Includes: Statistical reports provided monthly.
Customized Dial-up Software (dial-up access software fully branded and
customized)
Packaging - Media production and packaging is available through Quantum,
however, the VIP has the option to use the vendor of their choice.
Registration - All registration screens (online) shall be branded per VIP.
Website - A central, customized for VIP, Portal/Website that is the first
thing to appear when customers log on the Internet will be provided. The
website shall have links and graphics specific to VIP, as well as all the
basic information that users want at their fingertips.
One-time Startup Costs per Customization of our Services:
Customized Dial-up Program - Included/Customized
Package Design & Layout - Included/Customized
One Portal (Website) - Included/Customized
Online Interactive Registration - Included
Authentication - Included
E-Mail @ Branded Domain - Included/Customized
Branded Customer Care Center - Included
Domain Registration and Hosting Sign-up Page - Included
Portal Hosting - Included
FTP Set-up - Included
Packaging & Production Set-up - Optional
Strategic Acct.
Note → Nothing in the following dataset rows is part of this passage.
(** The held event was captured, and every prompted event was captured. *)
Lemma run_prompted_captured (evs : list Event) (w : World) :
  pending_ok w ->
  (forall e, deferredPrompt (svc w) = Some e -> e ∈ captured_events (console w)) ->
  prompted_events (console w) ⊆ captured_events (console w) ->
  prompted_events (console (run env evs w))
  ⊆ captured_events (console (run env evs w)).
Proof.
  revert w; induction evs as [|ev evs IH]; intros w Hw Hd Hs; simpl; auto.
  apply IH; [apply step_pending_ok, Hw | |].
  - intros e0. pose proof (step_svc env ev w Hw) as H.
    destruct ev as [[e|] | | e outcome].
    + rewrite H; simpl. intros [= ->].
      unfold captured_events; rewrite omap_app; simpl.
      apply elem_of_app; right. apply list_elem_of_singleton; reflexivity.
    + rewrite H; discriminate.
    + rewrite H; simpl. intros He; specialize (Hd e0 He).
      destruct (advance_show env w) as [(_ & ->) | (e & k & _ & _ & ->)]; simpl;
        unfold captured_events in *; rewrite omap_app; apply elem_of_app; auto.
    + destruct H as [H | [_ H]]; [|rewrite H; discriminate].
      rewrite H; simpl. intros He; specialize (Hd e0 He).
      destruct (resume_console e outcome (pending w)
                  (mkWorld (svc w) [] (console w) (results w) (errors w)) Hw)
        as [_ Hc].
      rewrite Hc; exact Hd.
  - destruct ev as [[e|] | | e outcome]; simpl.
    + unfold prompted_events, captured_events in *; rewrite !omap_app; simpl.
      rewrite app_nil_r. intros x Hx. apply elem_of_app; left; auto.
    + unfold prompted_events, captured_events in *; rewrite !omap_app; simpl.
      rewrite !app_nil_r; exact Hs.
    + destruct (advance_show env w) as [(_ & ->) | (e & k & He & _ & ->)]; simpl;
        unfold prompted_events, captured_events in *; rewrite !omap_app; simpl.
      * rewrite !app_nil_r; exact Hs.
      * rewrite app_nil_r. intros x Hx. apply elem_of_app in Hx as [Hx|Hx].
        -- auto.
        -- apply list_elem_of_singleton in Hx; subst x. apply Hd, He.
    + destruct (resume_console e outcome (pending w)
                  (mkWorld (svc w) [] (console w) (results w) (errors w)) Hw)
        as [Hp Hc].
      rewrite Hp, Hc; exact Hs.
Qed.

Lemma captured_boot :
  (forall e, deferredPrompt (svc (boot env)) = Some e ->
             e ∈ captured_events (console (boot env)))
  /\ prompted_events (console (boot env)) ⊆ captured_events (console (boot env)).
Proof. split; [intros e; discriminate | intros x Hx; exact Hx]. Qed.

Lemma offer_during_wait_cleared
    (w : World) (e1 e2 : PromptEvent) (outcome : string) :
  pending_ok w ->
  deferredPrompt (svc w) = Some e1 ->
  let w3 := run env [CallShowInstallPrompt; Window (beforeinstallprompt e2);
                     UserChoice e1 outcome] w in
  cleared (svc w3)
  /\ prompted_events (console w3) = (prompted_events (console w) ++ [e1])%list.
Proof.
  intros Hw Hd w3; unfold w3; cbn [run step].
  destruct (advance_show env w) as [(Hn & _) | (e & k & He & Hk & ->)];
    [rewrite Hd in Hn; discriminate|].
  rewrite Hd in He; injection He as <-.
  unfold deliver; rewrite exec_offer; cbn [svc pending console results errors].
  assert (Forall (fun c : Pending => resumes_ok (snd c))
                 (pending w ++ [(e1, k)])%list) as Hall
    by (apply Forall_app; split; auto).
  split.
  - apply resume_hit; [exact Hall | constructor |].
    unfold waits_on; rewrite existsb_app; simpl.
    rewrite Nat.eqb_refl, orb_true_r; reflexivity.
  - match goal with |- context [resume env e1 outcome ?ws ?w0] =>
      destruct (resume_console e1 outcome ws w0 Hall) as [-> _]
    end.
    unfold prompted_events; cbn [console]. rewrite !omap_app; simpl.
    rewrite !app_nil_r; reflexivity.
Qed.

(** ** The properties *)

(** X1.  After construction [isInstalled] is true exactly when the
    display-mode query matches or [navigator.standalone] is the boolean true
    (a missing or false property does not count); [canInstall] is false, no
    event is held, and nothing was logged, prompted or raised. *)
Theorem constructor_reads_standalone :
  boot env
  = mkWorld
      (mkState (bool_decide (displayModeStandalone env = true
                             \/ navigatorStandalone env = Some true))
               false None)
      [] [] [] [].
Proof.
  unfold boot, deliver; rewrite exec_constructor; simpl.
  destruct (displayModeStandalone env), (navigatorStandalone env) as [[|]|];
    reflexivity.
Qed.
(** The store after the two [remove] calls of the scan at slot [i]. *)
Lemma persisted_after_remove (st : gmap string QVariant) (i : nat)
    (l : list MenusModel.MenusData) :
  persistedRecentProjects st = l →
  (i < length l)%nat →
  persistedRecentProjects
    (QSettings_remove
       (QSettings_remove st (arrayKey KEY_RECENT_PROJECTS (Z.of_nat i) KEY_PROJECT_NAME))
       (arrayKey KEY_RECENT_PROJECTS (Z.of_nat i) KEY_PROJECT_FILE))
  = <[i := entry "" ""]> l.
Proof.
  intros Hpers Hi. subst l. unfold persistedRecentProjects in *.
  rewrite length_fmap, length_seq in Hi.
  set (st' := QSettings_remove (QSettings_remove st _) _).
  assert (Hsize : recentProjectsSize st' = recentProjectsSize st).
  { unfold recentProjectsSize, QSettings_value, st'.
    by rewrite !QSettings_remove_lookup_other by apply entry_key_size. }
  rewrite Hsize. apply list_eq. intros j.
  rewrite list_lookup_insert, !list_lookup_fmap, length_fmap, length_seq.
  destruct (decide (j < Z.to_nat (recentProjectsSize st))%nat) as [Hj|Hj].
  2:{ rewrite lookup_seq_ge by lia. case_decide; [lia|done]. }
  rewrite lookup_seq_lt by done. cbn [fmap option_fmap option_map Nat.add].
  case_decide as Hij.
  - destruct Hij as [-> _]. f_equal.
    unfold readRecentProject, QSettings_value, st', entry. f_equal.
    + rewrite QSettings_remove_lookup_other by apply entry_key_name_file.
      by rewrite QSettings_remove_lookup.
    + by rewrite QSettings_remove_lookup.
  - f_equal. unfold readRecentProject, QSettings_value, st'.
    assert (i ≠ j) by (intros ->; apply Hij; split; [done|lia]).
    by rewrite !QSettings_remove_lookup_other by (apply entry_key_other_slot; try done; lia).
Qed.
(** A surrogate code unit [u], written as the three bytes that spell a
    code point of that value. *)
Definition surrogateUnit (u : N) : string :=
  String (ascii_of_N (224 + u / 4096))
    (String (ascii_of_N (128 + (u / 64) mod 64))
       (String (ascii_of_N (128 + u mod 64)) EmptyString)).

(** The UTF-16 code units of a string, each as a string of its own: what
    [s[i]] gives for the indices [for (key in s)] enumerates.  A character
    of one, two or three bytes of UTF-8 is one code unit; a character of
    four bytes is a pair of surrogates.  A byte that starts no well-formed
    character is taken as a unit by itself. *)
Fixpoint codeUnits (s : string) : list string :=
  match s with
  | EmptyString => []
  | String b0 rest =>
      let alone := String b0 EmptyString :: codeUnits rest in
      let n0 := N_of_ascii b0 in
      if (n0 <? 192)%N then alone
      else
        match rest with
        | String b1 rest1 =>
            if negb (isContinuation b1) then alone
            else if (n0 <? 224)%N
            then String b0 (String b1 EmptyString) :: codeUnits rest1
            else
              match rest1 with
              | String b2 rest2 =>
                  if negb (isContinuation b2) then alone
                  else if (n0 <? 240)%N
                  then String b0 (String b1 (String b2 EmptyString)) :: codeUnits rest2
                  else
                    match rest2 with
                    | String b3 rest3 =>
                        if negb (isContinuation b3) || (248 <=? n0)%N then alone
                        else
                          let v := ((n0 mod 8) * 262144 + (N_of_ascii b1 mod 64) * 4096 +
                                    (N_of_ascii b2 mod 64) * 64 + N_of_ascii b3 mod 64
                                    - 65536)%N in
                          surrogateUnit (55296 + v / 1024) ::
                          surrogateUnit (56320 + v mod 1024) :: codeUnits rest3
                    | EmptyString => alone
                    end
              | EmptyString => alone
              end
        | EmptyString => alone
        end
  end.
(** * A DTLS 1.2 PSK client and its AES block cipher: a shallow embedding

    The development follows two source files of the repository:

    - [extension/plugins/philipshue-desktopsync/dtlsclient.js], the DTLS
      client (integer codec, record and handshake codec, key derivation
      glue, handshake state machine, application data channel);
    - the AES block cipher module (key schedule, block encryption and
      decryption).

    JavaScript numbers that the code only ever feeds to bitwise operators are
    modelled as [Z], with the 32-bit conversion that those operators perform
    written out ([ToInt32]). *)

From Stdlib Require Import String Ascii ZArith List Lia Bool QArith Qround.
From Stdlib Require Import Btauto.
Import ListNotations.

Local Open Scope Z_scope.

(** ** JavaScript 32-bit integer operators *)

Module JS.

(** [ToInt32] of ECMAScript on an integral number: reduce modulo [2^32] into
    the signed range. *)
Definition ToInt32 (x : Z) : Z := (x + 2 ^ 31) mod 2 ^ 32 - 2 ^ 31.

(** [a & b] *)
Definition and (a b : Z) : Z := Z.land (ToInt32 a) (ToInt32 b).

(** [a | b] *)
Definition or (a b : Z) : Z := Z.lor (ToInt32 a) (ToInt32 b).

(** [a ^ b] *)
Definition xor (a b : Z) : Z := Z.lxor (ToInt32 a) (ToInt32 b).

(** [a << n]: the shift count is taken modulo 32 and the result wraps. *)
Definition shl (a n : Z) : Z := ToInt32 (Z.shiftl (ToInt32 a) (Z.land n 31)).

(** [a >> n]: sign-propagating shift, count modulo 32. *)
Definition sar (a n : Z) : Z := Z.shiftr (ToInt32 a) (Z.land n 31).

End JS.
(** X5: Table names that [ReindexStats] does not know are passed over in
    silence: with only such names it returns nil, invokes nothing and
    changes nothing. *)
Theorem ReindexStats_unknown_tables (site : Site) (hits : list Hit)
    (tables : list string) (w : @World Rest) :
  Forall (λ t, t ∉ reindexTableNames) tables →
  Reindex site hits tables w = (None, w).
Proof.
  intros Hunknown. unfold Reindex, ReindexStats.
  destruct (negb _); [done|]. case_decide; [done|].
  induction Hunknown as [|t tables Ht _ IH]; [done|].
  cbn [reindexTables]. by rewrite reindexTable_unknown.
Qed.

End DriverFacts.

Lemma ReindexStats_unknown_tables_witness :
  let w := mkWorld (mkDB [] ()) [] in
  ReindexStats idleAggregator idleAggregator idleAggregator idleAggregator
    idleAggregator idleAggregator (λ _ _, inl "no site") (λ _ d, (None, d)) "a"
    (Site.mk 1 "a" true 0) sampleHits ["hit_count"; "locations"] w = (None, w).
Proof.
  intros w.
  apply (ReindexStats_unknown_tables idleAggregator idleAggregator
           idleAggregator idleAggregator idleAggregator idleAggregator
           (λ _ _, inl "no site") (λ _ d, (None, d)) "a"
           (Site.mk 1 "a" true 0) sampleHits ["hit_count"; "locations"] w).
  repeat constructor; vm_compute; intros Hin;
    repeat (apply elem_of_cons in Hin as [Hin|Hin]; [discriminate|]);
    by apply elem_of_nil in Hin.
Defined.

(** ** More on the timezone shift *)

Lemma fmap_removelast {A B} (f : A → B) (l : list A) :
  f <$> removelast l = removelast (f <$> l).
Proof.
  induction l as [|x l IH]; [done|]. destruct l as [|y l]; [done|].
  cbn [removelast fmap list_fmap] in *. by rewrite IH.
Qed.

Lemma applyOffsetPos_days (offset : Z) (stats : list Stat) :
  ∀ popped poppedUnique out,
  applyOffsetPos offset popped poppedUnique stats = Some out →
  Forall2 (λ s s', Stat.Day s' = Stat.Day s ∧ Stat.Daily s' = Stat.Daily s
                   ∧ Stat.DailyUnique s' = Stat.DailyUnique s) stats out.
Proof.
  induction stats as [|s rest IH]; intros popped poppedUnique out.
  { intros [= <-]. constructor. }
  cbn [applyOffsetPos]. destruct (_ || _); [done|].
  destruct (_ <? _); [done|].
  destruct (applyOffsetPos _ _ _ rest) as [rest'|] eqn:Hrest; [|done].
  intros [= <-]. constructor; [done|]. by eapply IH.
Qed.

Lemma applyOffsetNeg_days (offset : nat) (stats : list Stat) :
  Forall2 (λ s s', Stat.Day s' = Stat.Day s ∧ Stat.Daily s' = Stat.Daily s
                   ∧ Stat.DailyUnique s' = Stat.DailyUnique s)
    stats (applyOffsetNeg offset stats).1.
Proof.
  induction stats as [|s rest IH]; [constructor|].
  cbn [applyOffsetNeg].
  destruct (applyOffsetNeg offset rest) as [rest' [popped poppedUnique]].
  simpl in *. by constructor.
Qed.

Lemma Forall2_days (stats out : list Stat) :
  Forall2 (λ s s', Stat.Day s' = Stat.Day s ∧ Stat.Daily s' = Stat.Daily s
                   ∧ Stat.DailyUnique s' = Stat.DailyUnique s) stats out →
  Stat.Day <$> out = Stat.Day <$> stats.
Proof.
  induction 1 as [|s s' stats out (Hday & _) _ IH]; [done|].
  rewrite !fmap_cons. by rewrite Hday, IH.
Qed.
(** C3, as stated, fails: a tokenizer that arrives with a padding token
    of its own leaves tokenizer acquisition with another one. *)
Lemma pad_token_overwritten :
  exists t t',
    @AutoTokenizer_from_pretrained (spec_library (demo_hub 8)) MODEL_ID true = inr t
    /\ pad_token t = Some "<pad>"
    /\ fst (@tokenizer_acquisition (spec_library (demo_hub 8)) []) = inr t'
    /\ pad_token t' = Some "</s>"
    /\ pad_token t' <> pad_token t.
Proof.
  exists (mkTokenizer (Some "<pad>") (Some "</s>")),
         (mkTokenizer (Some "</s>") (Some "</s>")).
  repeat split; try (vm_compute; reflexivity).
  simpl. discriminate.
Qed.

(** ** Dataset acquisition *)

Lemma parse_split_train_500 :
  parse_split "train[:500]" = Some ("train", Some 500).
Proof. vm_compute. reflexivity. Qed.

(** C4. Against the loader as the specification describes it, dataset
    acquisition returns the first 500 records of the train split:
    exactly 500 when the split has at least 500, and fewer only when the
    split is smaller, in which case it returns the whole split. *)
Theorem dataset_slice_500 (hub : Hub) (splits : gmap string (list Row))
    (rows : list Row) :
  hub_datasets hub !! DATASET_ID = Some splits ->
  splits !! "train" = Some rows ->
  exists ds,
    @dataset_acquisition (spec_library hub) []
    = (inr ds, [CallLoadDataset DATASET_ID "train[:500]"])
    /\ ds = take 500 rows
    /\ (500 <= length rows -> length ds = 500)
    /\ (length ds < 500 -> length rows < 500 /\ ds = rows).
Proof.
  intros Hds Hsplit. exists (take 500 rows). split; [|split; [reflexivity|]].
  - unfold dataset_acquisition, call. simpl. unfold spec_load_dataset.
    rewrite Hds, parse_split_train_500, Hsplit. reflexivity.
  - split.
    + intros Hlen. apply length_take_le. exact Hlen.
    + rewrite length_take. intros Hshort.
      assert (length rows < 500) by lia.
      split; [assumption | apply take_ge; lia].
Qed.
(** * The upload handler of [main.py]: intake, analysis, delivery, cleanup

    A shallow embedding of the three coroutines of [main.py]
    ([upload_image], [analyze_image], [send_image_and_analysis_to_telegram])
    and of the library calls they make, followed by the properties of the
    request path.

    Conventions.
    - Python [str] is [string] (a byte string; case folding is ASCII),
      [bytes] is [list Byte.byte].
    - The transient storage is a finite map from paths to file contents.  A
      path whose last component is empty, [.] or [..] denotes a directory:
      opening it raises [IsADirectoryError].  Other failures of the file
      system (a name component over 255 bytes, a NUL in the name,
      permissions, a full disk) are not modelled: what is proved of a stored
      upload is proved from the success of the open.
    - A coroutine is a function in the monad [M]: it threads the storage and
      the trace of effects performed so far, and ends either with a value or
      with a raised exception.
    - Everything outside the process is a field of the record [World]: the
      mimetypes database, the inference endpoint, the messaging provider,
      the local clock, and what the other in-flight requests do to the
      storage while this one is suspended.  The other requests get their
      turn at the three network calls, where a request waits; the file
      operations of a request are taken as not interrupted.
    - The exceptions the providers can raise are subclasses of [Exception];
      cancellation of the coroutine is not modelled. *)

From Stdlib Require Import Strings.String Strings.Ascii Strings.Byte List ZArith Floats Bool Lia.
From Stdlib Require Import DecimalString.
From stdpp Require Import gmap strings.
Import ListNotations.

Set Warnings "-register-all,-inexact-float".

Open Scope string_scope.
Open Scope Z_scope.
Open Scope list_scope.

(** ** Python values *)

(** The objects that [response.json()] can produce and that the [json=]
    argument of a request is built from.  [PyNone] is Python's [None]. *)
Inductive pyobj :=
| PyNone
| PyBool (b : bool)
| PyInt (z : Z)
| PyFloat (f : float)
| PyStr (s : string)
| PyList (l : list pyobj)
| PyDict (kvs : list (string * pyobj)).

(** [bool(v)]: what [if not v] tests. *)
Definition truthy (v : pyobj) : bool :=
  match v with
  | PyNone => false
  | PyBool b => b
  | PyInt z => negb (z =? 0)
  | PyFloat f => negb (PrimFloat.eqb f 0%float)
  | PyStr s => negb (String.eqb s "")
  | PyList l => match l with [] => false | _ => true end
  | PyDict kvs => match kvs with [] => false | _ => true end
  end.

(** ** Exceptions *)

(** The exceptions that occur on the request path.  Every one of them is a
    subclass of [Exception], so [except Exception] catches each. *)
Inductive exn :=
| HTTPException (status_code : Z) (detail : string)
| FileNotFoundError (path : string)
| IsADirectoryError (path : string)
| TransportError (msg : string)    (* httpx: connection failure, timeout *)
| JSONDecodeError
| KeyError (key : string)
| IndexError
| TypeError
| TelegramError (msg : string)
| NetworkError (msg : string).      (* telegram.error.NetworkError *)

(** [isinstance(e, (TelegramError, NetworkError))]. *)
Definition is_telegram_error (e : exn) : bool :=
  match e with
  | TelegramError _ | NetworkError _ => true
  | _ => false
  end.

Inductive result (A : Type) :=
| Ok (a : A)
| Raise (e : exn).
Arguments Ok {A} a.
Arguments Raise {A} e.

(** ** Requests, responses, log records, effects *)

Record UploadFile := {
  content_type : option string;   (* declared in the multipart header *)
  filename : string;
  content : list Byte.byte              (* what [image.read()] returns *)
}.

Record http_request := {
  rq_url : string;
  rq_json : pyobj;
  rq_headers : list (string * string);
  rq_timeout : Z
}.

(** An HTTP response of the inference endpoint; [resp_json] is what
    [response.json()] decodes, [None] when the body is not JSON. *)
Record http_response := {
  resp_status : Z;
  resp_text : string;
  resp_json : option pyobj
}.

Inductive post_outcome :=
| Responded (r : http_response)
| PostRaises (e : exn).

Inductive response :=
| JSONResponse (body : pyobj) (status : Z).

Record datetime := {
  year : Z; month : Z; day : Z;
  hour : Z; minute : Z; second : Z; microsecond : Z
}.

Inductive level := INFO | ERROR.

(** One constructor per logging call of [main.py], with the values the
    message is formatted from. *)
Inductive log_record :=
| LogInvalidFormat
| LogImageSaved (filepath : string)
| LogInvalidContent
| LogAnalysisFailed
| LogTelegramFailed (e : exn)
| LogFileRemoved (filepath : string)
| LogAnalysisResult
| LogAnswer (answer : pyobj)
| LogLlamaError (status : Z) (text : string)
| LogAnalyzeException (e : exn)
| LogImageSent (chat_id timestamp : string)
| LogAnalysisSent (chat_id : string)
| LogTelegramError (e : exn).

(** The effects of a request, in the order they happen.  [EvCreate],
    [EvWrite] and [EvRemove] are storage operations that succeeded; the
    other three are calls issued. *)
Inductive event :=
| EvLog (lvl : level) (r : log_record)
| EvCreate (path : string)
| EvWrite (path : string) (data : list Byte.byte)
| EvRemove (path : string)
| EvPost (rq : http_request)
| EvSendPhoto (chat_id : string) (photo : list Byte.byte) (caption : string)
| EvSendMessage (chat_id : string) (text : pyobj).

Definition is_remove (path : string) (ev : event) : bool :=
  match ev with
  | EvRemove p => String.eqb p path
  | _ => false
  end.

Definition is_send (ev : event) : bool :=
  match ev with
  | EvSendPhoto _ _ _ | EvSendMessage _ _ => true
  | _ => false
  end.

Definition is_storage_write (ev : event) : bool :=
  match ev with
  | EvCreate _ | EvWrite _ _ => true
  | _ => false
  end.

Definition is_post (ev : event) : bool :=
  match ev with
  | EvPost _ => true
  | _ => false
  end.

(** How many times [path] was unlinked in a run of events. *)
Definition removals (path : string) (evs : list event) : nat :=
  List.length (List.filter (is_remove path) evs).

(** ** The world outside the process *)

Record Config := {
  TELEGRAM_CHAT_ID : string;
  GROQ_API_URL : string;
  GROQ_API_KEY : string
}.

(** The network calls on which a request is suspended. *)
Inductive await_point := AwaitInference | AwaitPhoto | AwaitMessage.

Record World := {
  cfg : Config;
  (* first component of mimetypes.guess_type(path) *)
  guess_type : string -> option string;
  (* httpx.AsyncClient.post *)
  post : http_request -> post_outcome;
  (* bot.send_photo / bot.send_message: None when the send completes *)
  send_photo : string -> list Byte.byte -> string -> option exn;
  send_message : string -> pyobj -> option exn;
  (* datetime.datetime.now(), local time, read when the effects performed
     so far are the given ones *)
  now : list event -> datetime;
  (* what the other in-flight requests do to the storage while this one
     waits at the given network call *)
  concurrent : await_point -> gmap string (list Byte.byte) -> gmap string (list Byte.byte)
}.

(** No other request touches the storage while this one runs. *)
Definition sequential (w : World) : Prop :=
  forall p m, concurrent w p m = m.

(** ** The monad of coroutines *)

Record State := {
  fs : gmap string (list Byte.byte);
  trace : list event
}.

Definition M (A : Type) : Type := State -> result A * State.

Definition ret {A} (a : A) : M A := fun s => (Ok a, s).
(** C2. The array specialisation declares neither dereference nor arrow,
    and its indexing operator subscripts the name of the member function
    [Get] instead of the pointer [Get()] returns: it has no instance for any
    handle and any index, so no element is ever designated. *)
Theorem operator_index_subscripts_member_name this (i : N) st :
  operator_index this i st = None /\
  @declares Array op_star = false /\
  @declares Array op_arrow = false /\
  @declares Array op_index = true.
Proof. repeat split. Qed.


(** ** Further properties of the member functions *)

Lemma released_app (cs1 cs2 : list (call D)) :
  released (cs1 ++ cs2) = released cs1 ++ released cs2.
Proof. unfold released. apply map_app. Qed.

Lemma destroy_live this st h d :
  handles st !! this = Some h ->
  deleter_of (_d h) st = Some (d, st) ->
  destroy this st
  = Some (tt, State (delete this (handles st)) (deleters st)
                    (calls st ++
                     if non_null (_ptr h) then [Call d (_ptr h) (handles st)] else [])).
Proof.
  intros H Hd. unfold destroy, bind. rewrite (load_live _ _ _ H).
  destruct (non_null (_ptr h)).
  - rewrite (invoke_live _ _ _ _ _ H Hd). reflexivity.
  - unfold ret. rewrite app_nil_r. reflexivity.
Qed.

(** X1. [Reset(p)], in both variants: afterwards [Get()] is [p] and the
    stored releaser is the same; the releaser has run exactly once, on the
    pointer held before, when that pointer was not null, and not at all
    otherwise; no other handle and no releaser object has changed. *)
Theorem Reset_installs_and_releases_old (v : variant) this st h d p :
  handles st !! this = Some h ->
  deleter_of (_d h) st = Some (d, st) ->
  exists st',
    Reset v this p st = Some (tt, st') /\
    Get this st' = Some (p, st') /\
    GetDeleter this st' = Some (_d h, st') /\
    released (calls st')
    = released (calls st) ++ (if non_null (_ptr h) then [(d, _ptr h)] else []) /\
    deleters st' = deleters st /\
    (forall other, other <> this -> handles st' !! other = handles st !! other).
Proof.
  intros H Hd. eexists. split; [exact (Reset_live v _ _ _ _ p H Hd) |].
  unfold Get, GetDeleter, bind, load, ret. simpl. rewrite lookup_insert_eq. simpl.
  split; [reflexivity |]. split; [reflexivity |].
  split; [rewrite released_app; destruct (non_null (_ptr h)); reflexivity |].
  split; [reflexivity |].
  intros other Hne. apply lookup_insert_ne. congruence.
Qed.
(** The titles of the six sections, in the order the page lists them. *)
Definition section_titles : list string :=
  [ "Dataset Warnings"; "Class Overlap";
    "Pipeline Metrics by Data Subpopulation"; "Smart Tag Analysis";
    "Behavioral Testing"; "Post-processing Analysis" ].

(** The same hooks with another result of [getConfigEndpoint.useQuery]. *)
Definition with_config (cfg : option AzimuthConfig) (h : Hooks) : Hooks :=
  {| jobId := jobId h;
     pipeline := pipeline h;
     searchString := searchString h;
     config := cfg;
     datasetInfo := datasetInfo h;
     error := error h;
     isFetching := isFetching h |}.

(** No pipeline of the configuration at all. *)
Definition no_pipelines : AzimuthConfig := {| pipelines := Some [] |}.

(** A dataset info with no split available. *)
Definition info_no_split : DatasetInfoResponse :=
  {| availableDatasetSplits := {[ "train" := false; "eval" := false ]};
     similarityAvailable := true;
     perturbationTestingAvailable := true;
     postprocessingEditable := None |}.

Definition hooks_no_split : Hooks :=
  {| jobId := "local";
     pipeline := Some {| pipelineIndex := 0 |};
     searchString := "";
     config := None;
     datasetInfo := Some info_no_split;
     error := None;
     isFetching := false |}.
Mgmt. & Project Management (Quantum tasks) - Included
Start up Costs Total $14,995
Other Recurring Costs:
CD-ROM Duplication and Packaging
(Include Win 95/98 & Mac Operating Systems)
Pricing available upon request if you want this provided.
Term
Initial Term: Thirty-six (36) months with automatic one (1) year renewals unless
written notice of termination is given to Quantum not less than 90 days prior to
the end of current term.
Taxes, Surcharges, and Fees
Prices listed above do not include federal, state, or local sales or uses taxes,
nor do they include surcharges or fees, which may be imposed by governmental,
regulatory, or other entities. VIP shall be liable for any and all such taxes,
fees or surcharges imposed upon Quantum in connection with or arising from the
provision of products and/or services under the Agreement.